Among the competitors: Ofo’s major rival Mobike, another top bikeshare system in Asia. U.S.-based Spin, LimeBike and Jump also have bicycles on the ground.
Ofo officials say they plan to have 400 bicycles here by the end of next week, which is the maximum allowed by the city — at least for now. That will bring the number of dockless bicycles to nearly 2,000.
Just like the other dockless services, Ofo bikes can be tracked and unlocked through the company’s smartphone app. Riders pay $1 per hour.
Lin said the company will work to make the bicycles available all across the city, but said the 400 limit restricts the company’s ability to offer the convenient service. To make the bikes more widely available across all wards, the city would need to start with at least 10,000 bicycles, she said.
“A bicycle in a city can be used more than 10 times. With 400 is hard to reach that number,” Lin said.

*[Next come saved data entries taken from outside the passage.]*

(* ===== verification/IndexInv.v ===== *)
(** * Secondary indexes over the life of a collection

    [index_inv] states that every index of a collection represents the values its
    field has in the table and that a unique index has no two records with one
    key.  Inserts, updates and deletes keep it, so it holds in every reachable
    state; with it, scans served by an index return what a full scan returns, and
    the fast path of [Count] counts what the scan emits. *)

From S2P Require Import Prelude GoFloat GoTime GoJson Value Query Store Disk Segment Index SecIndex Collection Steps CollectionSpec TopK Scan ScanSpec.

(** ** The invariant *)
Definition field_values (field : string) (t : table) : gmap N any := omap (λ a, data_field (a_data a) field) t.

Record index_inv (c : Collection) (t : table) : Prop := {
  ii_rep : ∀ field s, c_sidxMap c !! field = Some s → sidx_rep s (field_values field t);
  ii_unique : ∀ field s id1 id2 v1 v2, c_sidxMap c !! field = Some s → x_unique s = true →
    field_values field t !! id1 = Some v1 → field_values field t !! id2 = Some v2 →
    toIndexKey v1 = toIndexKey v2 → id1 = id2
}.

(** Data whose values JSON does not change and whose numbers print and parse
    back; what the JSON interfaces deliver. *)
Definition indexable (data : option doc) : Prop :=
  ∀ f v, data_field data f = Some v → decoded v = true ∧ value_ok v = true.

Lemma data_field_norm data f : indexable data → data_field (norm_doc <$> data) f = data_field data f.
Proof.
  intros Hd. destruct data as [d|]; [|done]. specialize (Hd f). unfold data_field in *. simpl in *.
  unfold norm_doc. rewrite lookup_fmap. destruct (d !! f) as [v|]; [|done]. simpl.
  by rewrite norm_decoded by (by apply (Hd v)).
Qed.

Lemma field_values_insert field id a t :
  field_values field (<[id := a]> t) =
    match data_field (a_data a) field with
    | Some v => <[id := v]> (field_values field t)
    | None => delete id (field_values field t)
    end.
Proof.
  unfold field_values. destruct (data_field (a_data a) field) as [v|] eqn:E.
  - by rewrite (omap_insert_Some _ _ _ _ v).
  - by rewrite omap_insert_None.
Qed.

Lemma field_values_delete field id t : field_values field (delete id t) = delete id (field_values field t).
Proof. apply omap_delete. Qed.

Lemma field_values_fresh field id t : t !! id = None → field_values field t !! id = None.
Proof. intros H. unfold field_values. by rewrite lookup_omap, H. Qed.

“We understand that we need to take a gradual approach to let people get to know dockless bikeshare,” she said. “We totally understand the consideration from the (authorities) to start small. I have to say for a city like D.C., this number is indeed just a demonstration.”
Lin said the company’s local operations team will ensure bikes remain are well-maintained and inside the coverage area. She said the Ofo app offers suggested parking places and instructs users how to park the bicycle in the right place.
And Lin said the people on the ground, as many as 10 in D.C., will remove bikes from unwanted and prohibited places and to be moving the bicycles where demand is highest.
Ofo began the station-less bike-share concept as a student project at Peking University in Beijing in 2014. Now the company, valued at $3 billion, operates in 180 cities and 13 countries.
The company’s U.S. headquarters are in San Francisco. In August, it delivered 1,000 bicycles to Seattle. Last month it rolled out in the Boston area, and D.C. is its third U.S. market, with plans to expand nationally.
This post was updated to reflect the bikes will roll out on Tuesday instead of Monday. Rides cost $1 per hour.